GIVEN RECORDS →

Lemma set_prev_balance_trailed (today now p : string) (input : balance_input)
    (reason : option string) (a : audited) :
  trailed a -> trailed (snd (set_prev_balance today now p input reason a)).
Proof.
  intros Ht. destruct Ht as [T1 T2 T3 T4].
  destruct (set_prev_balance_cases today now p input reason a)
    as [-> | [[b [row [e [Hrow [Hst [Hlog [He1 [He2 He3]]]]]]]]
              | [b [e [Hrow [Hst [Hlog [He1 [He2 He3]]]]]]]]].
  - constructor; assumption.
  - pose proof (find_some _ _ Hrow) as [Hin _].
    constructor; rewrite ?Hst, ?Hlog;
      cbn [parties set_parties sqlite_sequence].
    + intros x Hx. apply in_map_iff in Hx. destruct Hx as [y [<- Hy]].
      rewrite logged_snoc, He1, He3.
      destruct (Party.id y =? Party.id row) eqn:Hid.
      * cbn [Party.id Party.initial_opening_balance or_zero].
        rewrite Z.eqb_sym, Hid. reflexivity.
      * rewrite Z.eqb_sym, Hid. apply T1, Hy.
    + apply chain_snoc; [exact T2 |]. rewrite He2, He1. apply T1, Hin.
    + apply Forall_map. eapply Forall_impl; [| exact T3]. intros x Hx.
      destruct (Party.id x =? Party.id row); exact Hx.
    + apply Forall_app. split; [exact T4 |]. constructor; [| constructor].
      rewrite He1. rewrite Forall_forall in T3. apply T3, Hin.
  - assert (Hfresh : logged_balance (seq_parties (sqlite_sequence (store a)) + 1)
                                    (opening_balance_adjustments a) = 0%Q).
    { apply logged_unlisted. eapply Forall_impl; [| exact T4]. cbn. intros x Hx. lia. }
    constructor; rewrite ?Hst, ?Hlog;
      cbn [parties sqlite_sequence seq_parties].
    + intros x Hx. apply in_app_iff in Hx. rewrite logged_snoc, He1, He3.
      destruct Hx as [Hx | [<- | []]].
      * rewrite Forall_forall in T3. specialize (T3 x Hx).
        assert (Hne : (seq_parties (sqlite_sequence (store a)) + 1 =? Party.id x) = false)
          by (apply Z.eqb_neq; lia).
        rewrite Hne. apply T1, Hx.
      * cbn [Party.id Party.initial_opening_balance or_zero].
        rewrite Z.eqb_refl. reflexivity.
    + apply chain_snoc; [exact T2 |]. rewrite He2, He1, Hfresh. reflexivity.
    + apply Forall_app. split.
      * eapply Forall_impl; [| exact T3]. cbn. intros x Hx. lia.
      * constructor; [cbn; lia | constructor].
    + apply Forall_app. split.
      * eapply Forall_impl; [| exact T4]. cbn. intros x Hx. lia.
      * constructor; [rewrite He1; lia | constructor].
Qed.

Lemma ledger_trailed (r : request) (a : audited) :
  well_formed (store a) -> trailed a ->
  trailed (mk_audited (snd (handle r (store a))) (opening_balance_adjustments a)
                      (seq_adjustments a)).
Proof.
  intros Hwf [T1 T2 T3 T4].
  destruct (handle_parties r (store a) Hwf) as [p [[Hpar Hseq] | [Hpar Hseq]]].
  - constructor; cbn [store opening_balance_adjustments]; rewrite ?Hpar, ?Hseq;
      assumption.
  - unfold with_party in Hpar, Hseq.
    destruct (existsb _ (parties (store a))).
    + constructor; cbn [store opening_balance_adjustments]; rewrite ?Hpar, ?Hseq;
        assumption.
    + cbn [parties sqlite_sequence seq_parties] in Hpar, Hseq.
      constructor; cbn [store opening_balance_adjustments]; rewrite ?Hpar, ?Hseq.
      * intros x Hx. apply in_app_iff in Hx. destruct Hx as [Hx | [<- | []]];
          [apply T1, Hx |].
        cbn [Party.id Party.initial_opening_balance or_zero]. symmetry.
        apply logged_unlisted. eapply Forall_impl; [| exact T4]. cbn. intros x Hx. lia.
      * exact T2.
      * apply Forall_app. split.
        -- eapply Forall_impl; [| exact T3]. cbn. intros x Hx. lia.
        -- constructor; [cbn; lia | constructor].
      * eapply Forall_impl; [| exact T4]. cbn. intros x Hx. lia.
Qed.

Lemma audited_serve_trailed (history : list audited_request) :
  consistent (store (audited_serve history empty_audited))
  /\ trailed (audited_serve history empty_audited).
Proof.
  assert (H : forall a, consistent (store a) -> trailed a ->
                        consistent (store (audited_serve history a))
                        /\ trailed (audited_serve history a)).
  { induction history as [| r rest IH]; intros a Hc Ht; [auto |].
    cbn [audited_serve fold_left]. apply IH.
    - destruct r as [r | today now p input reason]; cbn [audited_handle store].
      + apply handle_consistent, Hc.
      + apply set_prev_balance_consistent, Hc.
    - destruct r as [r | today now p input reason]; cbn [audited_handle].
      + apply ledger_trailed; [apply Hc | exact Ht].
      + apply set_prev_balance_trailed, Ht. }
  apply H; [apply empty_db_consistent |].
  constructor; cbn; try constructor; try contradiction.
  intros n e Hn. destruct n; discriminate Hn.
Qed.

(** X21.  The adjustments are a faithful audit trail.  After any history of
    ledger requests, stock requests and opening-balance adjustments, started
    on the empty store, the opening balance stored for every party is the new
    balance of the last adjustment recorded for that party, and 0 when none
    was; and every adjustment records as old balance the new balance of the
    adjustment before it for the same party, and 0 when it is the first. *)
Theorem adjustments_account_for_opening_balances :
  forall history : list audited_request,
    (forall x, In x (parties (store (audited_serve history empty_audited))) ->
       or_zero (Party.initial_opening_balance x)
       = logged_balance (Party.id x)
           (opening_balance_adjustments (audited_serve history empty_audited)))
    /\ (forall n e,
          nth_error (opening_balance_adjustments (audited_serve history empty_audited)) n
          = Some e ->
          Adjustment.old_balance e
          = logged_balance (Adjustment.party_id e)
              (firstn n (opening_balance_adjustments
                           (audited_serve history empty_audited)))).
Proof.
  intros history. destruct (audited_serve_trailed history) as [_ [T1 T2 _ _]].
  split; assumption.
Qed.

(** Two adjustments of a party that an invoice created. *)
Lemma adjustments_account_for_opening_balances_witness :
  Adjustment.old_balance
    (Adjustment.mk 2 1 "2024-03-02" 25 40 "recount" "2024-03-02 09:00:00")
  = logged_balance 1
      (firstn 1 (opening_balance_adjustments
                   (audited_serve
                      [Ledger (CreateInvoice "Acme" "2024-01-01" "30" [item 100]);
                       SetPrevBalance "2024-03-01" "2024-03-01 10:00:00" "Acme"
                                      (Balance 25) None;
                       SetPrevBalance "2024-03-02" "2024-03-02 09:00:00" "Acme"
                                      (Balance 40) (Some "recount"%string)]
                      empty_audited))).
Proof.
  destruct (adjustments_account_for_opening_balances
              [Ledger (CreateInvoice "Acme" "2024-01-01" "30" [item 100]);
               SetPrevBalance "2024-03-01" "2024-03-01 10:00:00" "Acme"
                              (Balance 25) None;
               SetPrevBalance "2024-03-02" "2024-03-02 09:00:00" "Acme"
                              (Balance 40) (Some "recount"%string)])
    as [_ Hchain].
  apply (Hchain 1%nat
           (Adjustment.mk 2 1 "2024-03-02" 25 40 "recount" "2024-03-02 09:00:00")).
  vm_compute. reflexivity.
Defined.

YOUR INSTRUCTIONS →
Reproduce all of the entries verbatim.

TASK RESPONSE →
Lemma set_prev_balance_trailed (today now p : string) (input : balance_input)
    (reason : option string) (a : audited) :
  trailed a -> trailed (snd (set_prev_balance today now p input reason a)).
Proof.
  intros Ht. destruct Ht as [T1 T2 T3 T4].
  destruct (set_prev_balance_cases today now p input reason a)
    as [-> | [[b [row [e [Hrow [Hst [Hlog [He1 [He2 He3]]]]]]]]
              | [b [e [Hrow [Hst [Hlog [He1 [He2 He3]]]]]]]]].
  - constructor; assumption.
  - pose proof (find_some _ _ Hrow) as [Hin _].
    constructor; rewrite ?Hst, ?Hlog;
      cbn [parties set_parties sqlite_sequence].
    + intros x Hx. apply in_map_iff in Hx. destruct Hx as [y [<- Hy]].
      rewrite logged_snoc, He1, He3.
      destruct (Party.id y =? Party.id row) eqn:Hid.
      * cbn [Party.id Party.initial_opening_balance or_zero].
        rewrite Z.eqb_sym, Hid. reflexivity.
      * rewrite Z.eqb_sym, Hid. apply T1, Hy.
    + apply chain_snoc; [exact T2 |]. rewrite He2, He1. apply T1, Hin.
    + apply Forall_map. eapply Forall_impl; [| exact T3]. intros x Hx.
      destruct (Party.id x =? Party.id row); exact Hx.
    + apply Forall_app. split; [exact T4 |]. constructor; [| constructor].
      rewrite He1. rewrite Forall_forall in T3. apply T3, Hin.
  - assert (Hfresh : logged_balance (seq_parties (sqlite_sequence (store a)) + 1)
                                    (opening_balance_adjustments a) = 0%Q).
    { apply logged_unlisted. eapply Forall_impl; [| exact T4]. cbn. intros x Hx. lia. }
    constructor; rewrite ?Hst, ?Hlog;
      cbn [parties sqlite_sequence seq_parties].
    + intros x Hx. apply in_app_iff in Hx. rewrite logged_snoc, He1, He3.
      destruct Hx as [Hx | [<- | []]].
      * rewrite Forall_forall in T3. specialize (T3 x Hx).
        assert (Hne : (seq_parties (sqlite_sequence (store a)) + 1 =? Party.id x) = false)
          by (apply Z.eqb_neq; lia).
        rewrite Hne. apply T1, Hx.
      * cbn [Party.id Party.initial_opening_balance or_zero].
        rewrite Z.eqb_refl. reflexivity.
    + apply chain_snoc; [exact T2 |]. rewrite He2, He1, Hfresh. reflexivity.
    + apply Forall_app. split.
      * eapply Forall_impl; [| exact T3]. cbn. intros x Hx. lia.
      * constructor; [cbn; lia | constructor].
    + apply Forall_app. split.
      * eapply Forall_impl; [| exact T4]. cbn. intros x Hx. lia.
      * constructor; [rewrite He1; lia | constructor].
Qed.

Lemma ledger_trailed (r : request) (a : audited) :
  well_formed (store a) -> trailed a ->
  trailed (mk_audited (snd (handle r (store a))) (opening_balance_adjustments a)
                      (seq_adjustments a)).
Proof.
  intros Hwf [T1 T2 T3 T4].
  destruct (handle_parties r (store a) Hwf) as [p [[Hpar Hseq] | [Hpar Hseq]]].
  - constructor; cbn [store opening_balance_adjustments]; rewrite ?Hpar, ?Hseq;
      assumption.
  - unfold with_party in Hpar, Hseq.
    destruct (existsb _ (parties (store a))).
    + constructor; cbn [store opening_balance_adjustments]; rewrite ?Hpar, ?Hseq;
        assumption.
    + cbn [parties sqlite_sequence seq_parties] in Hpar, Hseq.
      constructor; cbn [store opening_balance_adjustments]; rewrite ?Hpar, ?Hseq.
      * intros x Hx. apply in_app_iff in Hx. destruct Hx as [Hx | [<- | []]];
          [apply T1, Hx |].
        cbn [Party.id Party.initial_opening_balance or_zero]. symmetry.
        apply logged_unlisted. eapply Forall_impl; [| exact T4]. cbn. intros x Hx. lia.
      * exact T2.
      * apply Forall_app. split.
        -- eapply Forall_impl; [| exact T3]. cbn. intros x Hx. lia.
        -- constructor; [cbn; lia | constructor].
      * eapply Forall_impl; [| exact T4]. cbn. intros x Hx. lia.
Qed.

Lemma audited_serve_trailed (history : list audited_request) :
  consistent (store (audited_serve history empty_audited))
  /\ trailed (audited_serve history empty_audited).
Proof.
  assert (H : forall a, consistent (store a) -> trailed a ->
                        consistent (store (audited_serve history a))
                        /\ trailed (audited_serve history a)).
  { induction history as [| r rest IH]; intros a Hc Ht; [auto |].
    cbn [audited_serve fold_left]. apply IH.
    - destruct r as [r | today now p input reason]; cbn [audited_handle store].
      + apply handle_consistent, Hc.
      + apply set_prev_balance_consistent, Hc.
    - destruct r as [r | today now p input reason]; cbn [audited_handle].
      + apply ledger_trailed; [apply Hc | exact Ht].
      + apply set_prev_balance_trailed, Ht. }
  apply H; [apply empty_db_consistent |].
  constructor; cbn; try constructor; try contradiction.
  intros n e Hn. destruct n; discriminate Hn.
Qed.

(** X21.  The adjustments are a faithful audit trail.  After any history of
    ledger requests, stock requests and opening-balance adjustments, started
    on the empty store, the opening balance stored for every party is the new
    balance of the last adjustment recorded for that party, and 0 when none
    was; and every adjustment records as old balance the new balance of the
    adjustment before it for the same party, and 0 when it is the first. *)
Theorem adjustments_account_for_opening_balances :
  forall history : list audited_request,
    (forall x, In x (parties (store (audited_serve history empty_audited))) ->
       or_zero (Party.initial_opening_balance x)
       = logged_balance (Party.id x)
           (opening_balance_adjustments (audited_serve history empty_audited)))
    /\ (forall n e,
          nth_error (opening_balance_adjustments (audited_serve history empty_audited)) n
          = Some e ->
          Adjustment.old_balance e
          = logged_balance (Adjustment.party_id e)
              (firstn n (opening_balance_adjustments
                           (audited_serve history empty_audited)))).
Proof.
  intros history. destruct (audited_serve_trailed history) as [_ [T1 T2 _ _]].
  split; assumption.
Qed.

(** Two adjustments of a party that an invoice created. *)
Lemma adjustments_account_for_opening_balances_witness :
  Adjustment.old_balance
    (Adjustment.mk 2 1 "2024-03-02" 25 40 "recount" "2024-03-02 09:00:00")
  = logged_balance 1
      (firstn 1 (opening_balance_adjustments
                   (audited_serve
                      [Ledger (CreateInvoice "Acme" "2024-01-01" "30" [item 100]);
                       SetPrevBalance "2024-03-01" "2024-03-01 10:00:00" "Acme"
                                      (Balance 25) None;
                       SetPrevBalance "2024-03-02" "2024-03-02 09:00:00" "Acme"
                                      (Balance 40) (Some "recount"%string)]
                      empty_audited))).
Proof.
  destruct (adjustments_account_for_opening_balances
              [Ledger (CreateInvoice "Acme" "2024-01-01" "30" [item 100]);
               SetPrevBalance "2024-03-01" "2024-03-01 10:00:00" "Acme"
                              (Balance 25) None;
               SetPrevBalance "2024-03-02" "2024-03-02 09:00:00" "Acme"
                              (Balance 40) (Some "recount"%string)])
    as [_ Hchain].
  apply (Hchain 1%nat
           (Adjustment.mk 2 1 "2024-03-02" 25 40 "recount" "2024-03-02 09:00:00")).
  vm_compute. reflexivity.
Defined.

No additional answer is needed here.